▶ DESCRIPTION OF THE TASK
Reproduce the records word for word, from the first line to the line containing "zone is none *)".

== DATA SUPPLIED

(* ===== verification/Netip.v ===== *)
(** * The part of Go's [net/netip] the program uses

    [Addr] is an IPv4 address, an IPv6 address with an optional zone, or the
    zero value; [Prefix] is an address and a prefix length. The parsers follow
    the control flow of the library's [parseIPv4Fields] and [parseIPv6]; the
    two forms of [Prefix.Contains] (shift for IPv4, mask for IPv6) are kept and
    shown to mean the same thing. *)

From Stdlib Require Import ZArith NArith Ascii String Lia Bool List.
From stdpp Require Import base tactics list strings option sets countable.
From S2P Require Import Prelude GoStrings.

Local Open Scope Z_scope.

(** ** Addresses *)

Inductive Addr :=
| AddrZero                               (* the zero Addr, not valid *)
| Addr4 (v : Z)                          (* 32 bits *)
| Addr6 (v : Z) (zone : gostring).       (* 128 bits; the empty zone is none *)

#[global] Instance Addr_eq_dec : EqDecision Addr.
Proof. solve_decision. Defined.

#[global] Instance Addr_countable : Countable Addr.
Proof.
  refine (inj_countable'
    (fun a => match a with AddrZero => inl tt | Addr4 v => inr (inl v) | Addr6 v z => inr (inr (v, z)) end)
    (fun x => match x with inl _ => AddrZero | inr (inl v) => Addr4 v | inr (inr (v, z)) => Addr6 v z end) _).
  by intros [].
Defined.

(** The integer an address stands for fits its width. *)
Definition wf_addr (a : Addr) : bool :=
  match a with
  | AddrZero => true
  | Addr4 v => (0 <=? v) && (v <? 2 ^ 32)
  | Addr6 v _ => (0 <=? v) && (v <? 2 ^ 128)
  end.

Definition IsValid (a : Addr) : bool := match a with AddrZero => false | _ => true end.
Definition Is4 (a : Addr) : bool := match a with Addr4 _ => true | _ => false end.
Definition Is6 (a : Addr) : bool := match a with Addr6 _ _ => true | _ => false end.
Definition Zone (a : Addr) : gostring := match a with Addr6 _ z => z | _ => [] end.
Definition withoutZone (a : Addr) : Addr := match a with Addr6 v _ => Addr6 v [] | _ => a end.
Definition BitLen (a : Addr) : Z := match a with AddrZero => 0 | Addr4 _ => 32 | Addr6 _ _ => 128 end.
Definition addr_val (a : Addr) : Z := match a with AddrZero => 0 | Addr4 v => v | Addr6 v _ => v end.

Definition Is4In6 (a : Addr) : bool :=
  match a with Addr6 v _ => Z.shiftr v 32 =? 0xffff | _ => false end.

(** IPv4-mapped IPv6 addresses become plain IPv4 addresses (the zone goes). *)
Definition Unmap (a : Addr) : Addr :=
  match a with
  | Addr6 v _ => if Z.shiftr v 32 =? 0xffff then Addr4 (Z.land v (Z.ones 32)) else a
  | _ => a
  end.
(* ===== verification/GoTime.v ===== *)
(** * Parsing durations: Go's [time.ParseDuration]

    The function follows the library, with the wrap-around of its unsigned
    accumulators written out and fractions computed in binary64. *)

From Stdlib Require Import ZArith NArith Ascii String Lia Bool List SpecFloat.
From stdpp Require Import base tactics list strings option.
From S2P Require Import Prelude GoStrings GoFloat.

Local Open Scope Z_scope.

Definition u64 (x : Z) : Z := x mod 2 ^ 64.
Definition i64 (x : Z) : Z := (x + 2 ^ 63) mod 2 ^ 64 - 2 ^ 63.

Lemma i64_range x : min_duration <= i64 x <= max_duration.
Proof. unfold i64, min_duration, max_duration. pose proof (Z.mod_pos_bound (x + 2 ^ 63) (2 ^ 64)). lia. Qed.

(** [uint64(x)] for a non-negative float. *)
Definition float_trunc (x : float64) : Z :=
  match x with
  | S754_finite false m e => if 0 <=? e then Z.pos m * 2 ^ e else Z.pos m / 2 ^ (- e)
  | _ => 0
  end.

(** [leadingInt]: the number and the rest, or an overflow. *)
Fixpoint leadingInt (s : gostring) (x : Z) : option (Z * gostring) :=
  match s with
  | [] => Some (x, [])
  | c :: rest =>
      if is_digit c then
        if 2 ^ 63 / 10 <? x then None
        else let x := x * 10 + digit_val c in
             if 2 ^ 63 <? x then None else leadingInt rest x
      else Some (x, s)
  end.

(** [leadingFraction]: digits past the precision are read and ignored. *)
Fixpoint leadingFraction (s : gostring) (x : Z) (scale : float64) (overflow : bool) : Z * float64 * gostring :=
  match s with
  | [] => (x, scale, [])
  | c :: rest =>
      if is_digit c then
        if overflow then leadingFraction rest x scale true
        else if (2 ^ 63 - 1) / 10 <? x then leadingFraction rest x scale true
        else let y := x * 10 + digit_val c in
             if 2 ^ 63 <? y then leadingFraction rest x scale true
             else leadingFraction rest y (fmul scale (of_int 10)) false
      else (x, scale, s)
  end.

(** The text of a unit: everything up to a digit or a period. *)
Definition is_number_char (c : ascii) : bool := Ascii.eqb c "." || is_digit c.
Fixpoint span_unit (s : gostring) : gostring * gostring :=
  match s with
  | [] => ([], [])
  | c :: rest => if is_number_char c then ([], s) else let '(u, r) := span_unit rest in (c :: u, r)
  end.

Definition unitMap (u : gostring) : option Z :=
  if bool_decide (u = str "ns") then Some 1
  else if bool_decide (u = str "us" \/ u = [byte 194; byte 181; "s"%char] \/ u = [byte 206; byte 188; "s"%char]) then Some 1000
  else if bool_decide (u = str "ms") then Some Millisecond
  else if bool_decide (u = str "s") then Some Second
  else if bool_decide (u = str "m") then Some Minute
  else if bool_decide (u = str "h") then Some (60 * Minute)
  else None.

Definition invalid_duration {A} (orig : gostring) : result A := Err (EWrap (str "time: invalid duration") (ENew orig)).

(** One round of the loop: the nanoseconds it adds and the rest. *)
Definition duration_term (orig s : gostring) : result (Z * gostring) :=
  match s with
  | [] => invalid_duration orig
  | c :: _ =>
      if negb (is_number_char c) then invalid_duration orig else
      match leadingInt s 0 with
      | None => invalid_duration orig
      | Some (v, s1) =>
          let pre := negb (length s =? length s1)%nat in
          let '(f, scale, s2, post) :=
            match s1 with
            | d :: s1' => if Ascii.eqb d "." then
                            let '(f, scale, s2) := leadingFraction s1' 0 (of_int 1) false in
                            (f, scale, s2, negb (length s1' =? length s2)%nat)
                          else (0, of_int 1, s1, false)
            | [] => (0, of_int 1, s1, false)
            end in
          if negb pre && negb post then invalid_duration orig else
          let '(u, s3) := span_unit s2 in
          if bool_decide (u = []) then Err (EWrap (str "time: missing unit in duration") (ENew orig)) else
          match unitMap u with
          | None => Err (EWrap (str "time: unknown unit") (ENew u))
          | Some unit =>
              if 2 ^ 63 / unit <? v then invalid_duration orig else
              let v := v * unit in
              let v' := if 0 <? f then v + float_trunc (fmul (of_int f) (fdiv (of_int unit) scale)) else v in
              if (0 <? f) && (2 ^ 63 <? v') then invalid_duration orig else Ok (v', s3)
          end
      end
  end.

(** The loop. A round that succeeds shortens the string, so its length is
    enough fuel. *)
Fixpoint duration_loop (fuel : nat) (orig s : gostring) (d : Z) : result Z :=
  match s with
  | [] => Ok d
  | _ :: _ =>
      match fuel with
      | O => Err EPanic
      | S fuel =>
          let* (v, s) := duration_term orig s in
          let d := u64 (d + v) in
          if 2 ^ 63 <? d then invalid_duration orig else duration_loop fuel orig s d
      end
  end.

Definition ParseDuration (orig : gostring) : result Z :=
  let '(neg, s) := match orig with
                   | c :: rest => if Ascii.eqb c "-" || Ascii.eqb c "+" then (Ascii.eqb c "-", rest) else (false, orig)
                   | [] => (false, orig)
                   end in
  if bool_decide (s = str "0") then Ok 0
  else if bool_decide (s = []) then invalid_duration orig
  else
    let* d := duration_loop (length s) orig s 0 in
    if neg then Ok (i64 (- i64 d))
    else if 2 ^ 63 - 1 <? d then invalid_duration orig else Ok d.

Example ParseDuration_ex :
  ParseDuration (str "1h30m") = Ok (90 * Minute) /\ ParseDuration (str "1.5s") = Ok (1500 * Millisecond) /\
  ParseDuration (str "-2m") = Ok (- (2 * Minute)) /\ is_ok (ParseDuration (str "90")) = false /\ ParseDuration (str "0") = Ok 0.
Proof. split_and!; vm_compute; reflexivity. Qed.

(** ** Termination and bounds *)

Lemma leadingInt_rest s x v r : leadingInt s x = Some (v, r) -> (length r <= length s)%nat.
Proof.
  revert x. induction s as [|c s IH]; intros x; cbn [leadingInt]; [by intros [= _ <-]|].
  destruct (is_digit c); [|by intros [= _ <-]]. destruct (_ <? x); [done|]. destruct (_ <? _); [done|].
  intros H%IH. simpl. lia.
Qed.

Lemma leadingFraction_rest s x scale o : (length (snd (leadingFraction s x scale o)) <= length s)%nat.
Proof.
  revert x scale o. induction s as [|c s IH]; intros x scale o; cbn [leadingFraction]; [done|].
  destruct (is_digit c); [|done]. destruct o; [etrans; [apply IH|simpl; lia]|].
  repeat destruct (_ <? _); (etrans; [apply IH|simpl; lia]).
Qed.

Lemma span_unit_rest s u r : span_unit s = (u, r) -> s = u ++ r.
Proof.
  revert u. induction s as [|c s IH]; intros u; cbn [span_unit]; [by intros [= <- <-]|].
  destruct (is_number_char c); [by intros [= <- <-]|]. destruct (span_unit s) as [u' r'] eqn:E. intros [= <- <-].
  simpl. f_equal. by apply IH.
Qed.

Lemma duration_term_shrinks orig s v r : duration_term orig s = Ok (v, r) -> (length r < length s)%nat.
Proof.
  unfold duration_term. destruct s as [|c s]; [done|]. destruct (negb (is_number_char c)); [done|].
  destruct (leadingInt (c :: s) 0) as [[n s1]|] eqn:E1; [|done]. apply leadingInt_rest in E1.
  assert (Hfrac : forall f scale s2 post,
    (match s1 with
     | d :: s1' => if Ascii.eqb d "." then let '(f, scale, s2) := leadingFraction s1' 0 (of_int 1) false in
                     (f, scale, s2, negb (length s1' =? length s2)%nat) else (0, of_int 1, s1, false)
     | [] => (0, of_int 1, s1, false) end) = (f, scale, s2, post) -> (length s2 <= length s1)%nat).
  { intros f scale s2 post. destruct s1 as [|d s1']; [by intros [= _ _ <- _]|]. destruct (Ascii.eqb d "."); [|by intros [= _ _ <- _]].
    pose proof (leadingFraction_rest s1' 0 (of_int 1) false). destruct (leadingFraction _ _ _ _) as [[f' sc'] s2'].
    intros [= _ _ <- _]. simpl in *. lia. }
  destruct (match s1 with [] => _ | _ => _ end) as [[[f scale] s2] post]. specialize (Hfrac _ _ _ _ eq_refl).
  destruct (negb _ && negb post); [done|]. destruct (span_unit s2) as [u s3] eqn:E3. apply span_unit_rest in E3.
  case_bool_decide as Hu; [done|]. destruct (unitMap u) as [unit|]; [|done]. destruct (_ <? n); [done|].
  destruct (_ && _); [done|]. intros [= _ <-]. rewrite E3, length_app in Hfrac. destruct u; [done|]. simpl in *. lia.
Qed.

Lemma duration_term_error orig s : duration_term orig s <> Err EPanic.
Proof.
  unfold duration_term. repeat (case_match; try done).
Qed.

Lemma duration_loop_fuel fuel orig s d : (length s <= fuel)%nat -> duration_loop fuel orig s d <> Err EPanic.
Proof.
  revert s d. induction fuel as [|fuel IH]; intros [|c s] d Hf; cbn [duration_loop]; try done; [simpl in Hf; lia|].
  destruct (duration_term orig (c :: s)) as [[v r]|e] eqn:E; cbn [rbind].
  - destruct (_ <? _); [done|]. apply IH. apply duration_term_shrinks in E. simpl in *. lia.
  - intros [= ->]. by apply duration_term_error in E.
Qed.

Lemma duration_loop_range fuel orig s d n : 0 <= d <= 2 ^ 63 -> duration_loop fuel orig s d = Ok n -> 0 <= n <= 2 ^ 63.
Proof.
  revert s d. induction fuel as [|fuel IH]; intros [|c s] d Hd; cbn [duration_loop]; try (by intros [= <-]); try done.
  destruct (duration_term orig (c :: s)) as [[v r]|e]; cbn [rbind]; [|done].
  destruct (Z.ltb_spec (2 ^ 63) (u64 (d + v))) as [|Hle]; [done|]. apply IH. unfold u64 in *.
  pose proof (Z.mod_pos_bound (d + v) (2 ^ 64)). lia.
Qed.

(** The loop never runs out of fuel, and the result is a 64-bit duration. *)
Lemma ParseDuration_total s : ParseDuration s <> Err EPanic.
Proof.
  unfold ParseDuration. destruct (match s with [] => _ | _ => _ end) as [neg t].
  case_bool_decide; [done|]. case_bool_decide; [done|]. pose proof (duration_loop_fuel (length t) s t 0 (le_n _)) as H'.
  destruct (duration_loop _ _ _ _) as [d|e]; cbn [rbind]; [|congruence]. destruct neg; [done|]. by destruct (_ <? d).
Qed.

Lemma ParseDuration_range s d : ParseDuration s = Ok d -> min_duration <= d <= max_duration.
Proof.
  unfold ParseDuration. destruct (match s with [] => _ | _ => _ end) as [neg t].
  case_bool_decide; [intros [= <-]; unfold min_duration, max_duration; lia|]. case_bool_decide; [done|].
  destruct (duration_loop _ _ _ _) as [n|] eqn:E; cbn [rbind]; [|done]. apply duration_loop_range in E; [|lia].
  destruct neg; [intros [= <-]; apply i64_range|]. destruct (Z.ltb_spec (2 ^ 63 - 1) n); [done|].
  intros [= <-]. unfold min_duration, max_duration. lia.
Qed.

(** ** A unit is required *)

Lemma leadingInt_digits s x v r : Forall (fun c => is_digit c = true) s -> leadingInt s x = Some (v, r) -> r = [].
Proof.
  intros Hs. revert x. induction Hs as [|c s Hc _ IH]; intros x; cbn [leadingInt]; [by intros [= _ <-]|].
  rewrite Hc. destruct (_ <? x); [done|]. destruct (_ <? _); [done|]. apply IH.
Qed.

Lemma bare_number_rejected s : Forall (fun c => is_digit c = true) s -> s <> str "0" -> is_ok (ParseDuration s) = false.
Proof.
  intros Hs H0. unfold ParseDuration.
  assert (E : (match s with c :: rest => if Ascii.eqb c "-" || Ascii.eqb c "+" then (Ascii.eqb c "-", rest) else (false, s) | [] => (false, s) end) = (false, s)).
  { destruct Hs as [|c s Hc _]; [done|]. destruct (Ascii.eqb_spec c "-") as [->|]; [done|]. by destruct (Ascii.eqb_spec c "+") as [->|]. }
  rewrite E. rewrite bool_decide_false by done. case_bool_decide as Hn; [done|].
  destruct s as [|c s]; [done|]. cbn [length duration_loop].
  assert (Ht : is_ok (duration_term (c :: s) (c :: s)) = false).
  { unfold duration_term. destruct (negb (is_number_char c)); [done|].
    destruct (leadingInt (c :: s) 0) as [[v r]|] eqn:El; [|done]. rewrite (leadingInt_digits _ _ _ _ Hs El). done. }
  by destruct (duration_term (c :: s) (c :: s)).
Qed.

====

▶ WORKED SOLUTION
(* ===== verification/Netip.v ===== *)
(** * The part of Go's [net/netip] the program uses

    [Addr] is an IPv4 address, an IPv6 address with an optional zone, or the
    zero value; [Prefix] is an address and a prefix length. The parsers follow
    the control flow of the library's [parseIPv4Fields] and [parseIPv6]; the
    two forms of [Prefix.Contains] (shift for IPv4, mask for IPv6) are kept and
    shown to mean the same thing. *)

From Stdlib Require Import ZArith NArith Ascii String Lia Bool List.
From stdpp Require Import base tactics list strings option sets countable.
From S2P Require Import Prelude GoStrings.

Local Open Scope Z_scope.

(** ** Addresses *)

Inductive Addr :=
| AddrZero                               (* the zero Addr, not valid *)
| Addr4 (v : Z)                          (* 32 bits *)
| Addr6 (v : Z) (zone : gostring).       (* 128 bits; the empty zone is none *)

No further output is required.